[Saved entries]
□ □ □
Lemma apic_init_ok (k : Kmem M) (d : D) (v : V) entries regions base addr room upper : 0 ≤ room →
  memory_ok reach k (room + region_cost 0x400 + region_cost 0x800) upper →
  LocalApic.find_override entries = None → in_physical (base + 0x900) 0x800 →
  IoApic.find_io_apic_entry entries = Some addr → (page_size | addr) → in_physical addr 0x400 →
  3 ≤ chip_entries d ≤ 120 →
  (∀ j, 0 ≤ j < chip_entries d → ∃ e, IoApic.entry_at (reg := reg) d j = Ret e) →
  ∃ io local k' d' v', LocalApic.apic_init k d v (base + 0x900) (Some entries) regions =
      Ret (Some io, Some local, k', d', v', base + 0x900) ∧
    memory_ok reach k' room upper ∧ IoApic.redirection_entry_count io = chip_entries d ∧
    (∀ j e, 0 ≤ j < chip_entries d → IoApic.entry_at (reg := reg) d j = Ret e →
      IoApic.entry_at (reg := reg) d' j = Ret (IoApic.route e SpuriousIoApic)) ∧
    local_off local v'.
Proof using laws mlaws ilaws vlaws.
  intros Hroom Hmem Hno Hbase Hio Hal Haddr Hent Hvalid.
  destruct (local_new_ok k (Some entries) regions base (room + region_cost 0x400) upper)
    as (local & k1 & Hnew & Hmem1 & Hv & Hm); [unfold region_cost, page_size; lia|done..|].
  unfold LocalApic.apic_init. rewrite Hnew. run_bind.
  destruct (LocalApic.setup_run (written := written) local v Hv Hm) as (v1 & x & y & Hsetup & Hoff).
  apply bind_Ret in Hsetup as (v2 & Hinit & Hsetup). apply bind_Ret in Hsetup as (v3 & Htest & Hsetup).
  apply bind_Ret in Hsetup as ([x1 v4] & Hid & Hsetup). apply bind_Ret in Hsetup as ([y1 v5] & Hver & Hsetup).
  rewrite Hinit. run_bind. rewrite Htest. run_bind. rewrite Hid. run_bind. rewrite Hver. run_bind.
  assert (LocalApic.offset_to_addr local 0xB0 = Ret (virtual_start (LocalApic.mapping local) + 0xB0 - 0x900)) as ->.
  { unfold LocalApic.offset_to_addr. cbn [Z.leb Z.ltb Z.compare andb assert_that mbind outcome_bind]. by run_u. }
  run_bind.
  destruct (io_new_ok k1 d (Some entries) addr (virtual_start (LocalApic.mapping local) + 0xB0 - 0x900) room upper)
    as (io & k2 & d1 & -> & Hmem2 & Hcount & Hsame); [done..|]. run_bind.
  assert (∀ j, IoApic.entry_at (reg := reg) d1 j = IoApic.entry_at (reg := reg) d j) as Hat
    by (intros j; unfold IoApic.entry_at; by rewrite Hsame).
  destruct (IoApic.initialize_run sel reg io d1 ilaws) as (d2 & -> & Hroute & _).
  { by rewrite Hcount. }
  { intros j Hj. rewrite Hat. apply Hvalid. by rewrite <-Hcount. }
  injection Hsetup as -> -> ->.
  eexists io, local, k2, d2, v1. split; [reflexivity|]. split; [done|]. split; [done|]. split; [|done].
  intros j e Hj He. apply Hroute; [by rewrite Hcount|by rewrite Hat].
Qed.
End Apics.

(** ** PCI enumeration keeps the interrupt masks *)

Section Masks.
Context {P : Type} `{!Ports P} `{!ChainedPics P} {masked : P → Z → bool}.
Context {plaws : ChainedPicsLaws P masked}.

Definition same_masks (p p' : P) : Prop := ∀ i, masked p' i = masked p i.
Lemma every_node_copies : forall n, copies n.
Proof.
  apply (Node_induction copies (fun e => copies (JSXElementNode e))
           openingCopies);
    unfold copies, openingCopies.
  - intros p0 H next. destruct (H next) as [Hn [Hr Hs]].
    simpl. destruct (cloneNode p0 next) as [p' k]. simpl in *.
    to_elems. fold (elems p0) (elems p'). now rewrite Hs.
  - intros body Hall next.
    destruct (list_copies body Hall next) as [Hn [Hr Hs]].
    simpl. destruct (mapAlloc cloneNode body next) as [b' k]. simpl in *.
    to_elems. now rewrite Hs.
  - intros id params body Hall H next.
    destruct (list_copies params Hall next) as [Hn [Hr Hs]].
    simpl. destruct (mapAlloc cloneNode params next) as [params' k1].
    simpl in *. destruct (H k1) as [Hn' [Hr' Hs']].
    destruct (cloneNode body k1) as [body' k2]. simpl in *.
    to_elems. fold (elems body) (elems body').
    rewrite !length_app, seq_app, Hr, Hr', Hs, Hs', Hn', Hn.
    repeat split. lia.
  - intros body Hall next.
    destruct (list_copies body Hall next) as [Hn [Hr Hs]].
    simpl. destruct (mapAlloc cloneNode body next) as [b' k]. simpl in *.
    to_elems. now rewrite Hs.
  - intros a H next. destruct (H next) as [Hn [Hr Hs]].
    simpl. destruct (cloneNode a next) as [a' k]. simpl in *.
    to_elems. fold (elems a) (elems a'). now rewrite Hs.
  - intros next. simpl. rewrite Nat.add_0_r. repeat split.
  - intros text inner Hall next.
    destruct (list_copies inner Hall next) as [Hn [Hr Hs]].
    simpl. destruct (mapAlloc cloneNode inner next) as [b' k]. simpl in *.
    to_elems. now rewrite Hs.
  - intros v next. simpl. rewrite Nat.add_0_r. repeat split.
  - intros e H. exact H.
  - intros o H next. destruct (H next) as [Hn [Hr Hs]].
    simpl. destruct (cloneOpening o next) as [o' k]. simpl in *.
    to_elems. fold (elemsOpening o) (elemsOpening o'). now rewrite Hs.
  - intros nm v H next. destruct (H next) as [Hn [Hr Hs]].
    simpl. destruct (cloneNode v next) as [v' k]. simpl in *.
    to_elems. fold (elems v) (elems v'). now rewrite Hs.
  - intros nm next. simpl. rewrite Nat.add_0_r. repeat split.
  - intros a H next. destruct (H next) as [Hn [Hr Hs]].
    simpl. destruct (cloneNode a next) as [a' k]. simpl in *.
    to_elems. fold (elems a) (elems a'). now rewrite Hs.
  - intros cs Hall next.
    destruct (list_copies cs Hall next) as [Hn [Hr Hs]].
    simpl. destruct (mapAlloc cloneNode cs next) as [b' k]. simpl in *.
    to_elems. now rewrite Hs.
  - intros v next. simpl. rewrite Nat.add_0_r. repeat split.
  - intros x H next. destruct (H next) as [Hn [Hr Hs]].
    simpl. destruct (cloneNode x next) as [x' k]. simpl in *.
    to_elems. fold (elems x) (elems x'). now rewrite Hs.
  - intros x H next. destruct (H next) as [Hn [Hr Hs]].
    simpl. destruct (cloneNode x next) as [x' k]. simpl in *.
    to_elems. fold (elems x) (elems x'). now rewrite Hs.
  - intros r o cs Ho Hall next.
    cbn [cloneNode cloneElement].
    fold (cloneOpening o (S next)).
    destruct (Ho (S next)) as [Hn [Hr Hs]].
    destruct (cloneOpening o (S next)) as [o' k1]. cbn [fst snd] in *.
    destruct (list_copies cs Hall k1) as [Hn' [Hr' Hs']].
    destruct (mapAlloc cloneNode cs k1) as [cs' k2]. cbn [fst snd] in *.
    unfold elems. rewrite !nodes_element.
    cbn [map List.length ref stripNode stripElement].
    fold (stripOpening o) (stripOpening o').
    rewrite !length_app, map_app, Hr, Hr', Hn', Hn.
    change (S (List.length (elemsOpening o) + List.length (flat_map elems cs)))
      with (1 + (List.length (elemsOpening o) + List.length (flat_map elems cs))).
    rewrite (seq_app 1), (seq_app (List.length (elemsOpening o))).
    simpl. rewrite Hs.
    repeat split; try lia.
    + replace (next + 1) with (S next) by lia. reflexivity.
    + now rewrite Hs'.
  - intros nm attrs sc Hall next.
    destruct (list_copies attrs Hall next) as [Hn [Hr Hs]].
    simpl. destruct (mapAlloc cloneNode attrs next) as [b' k]. simpl in *.
    to_elems. now rewrite Hs.
Qed.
□ □ □
## Goal of the exercise
All lines from the one containing "fold (stripOpening o) (stripOpening o')." through the end of the data, and no others, are to be given again word for word.

## Response below
    fold (stripOpening o) (stripOpening o').
    rewrite !length_app, map_app, Hr, Hr', Hn', Hn.
    change (S (List.length (elemsOpening o) + List.length (flat_map elems cs)))
      with (1 + (List.length (elemsOpening o) + List.length (flat_map elems cs))).
    rewrite (seq_app 1), (seq_app (List.length (elemsOpening o))).
    simpl. rewrite Hs.
    repeat split; try lia.
    + replace (next + 1) with (S next) by lia. reflexivity.
    + now rewrite Hs'.
  - intros nm attrs sc Hall next.
    destruct (list_copies attrs Hall next) as [Hn [Hr Hs]].
    simpl. destruct (mapAlloc cloneNode attrs next) as [b' k]. simpl in *.
    to_elems. now rewrite Hs.
Qed.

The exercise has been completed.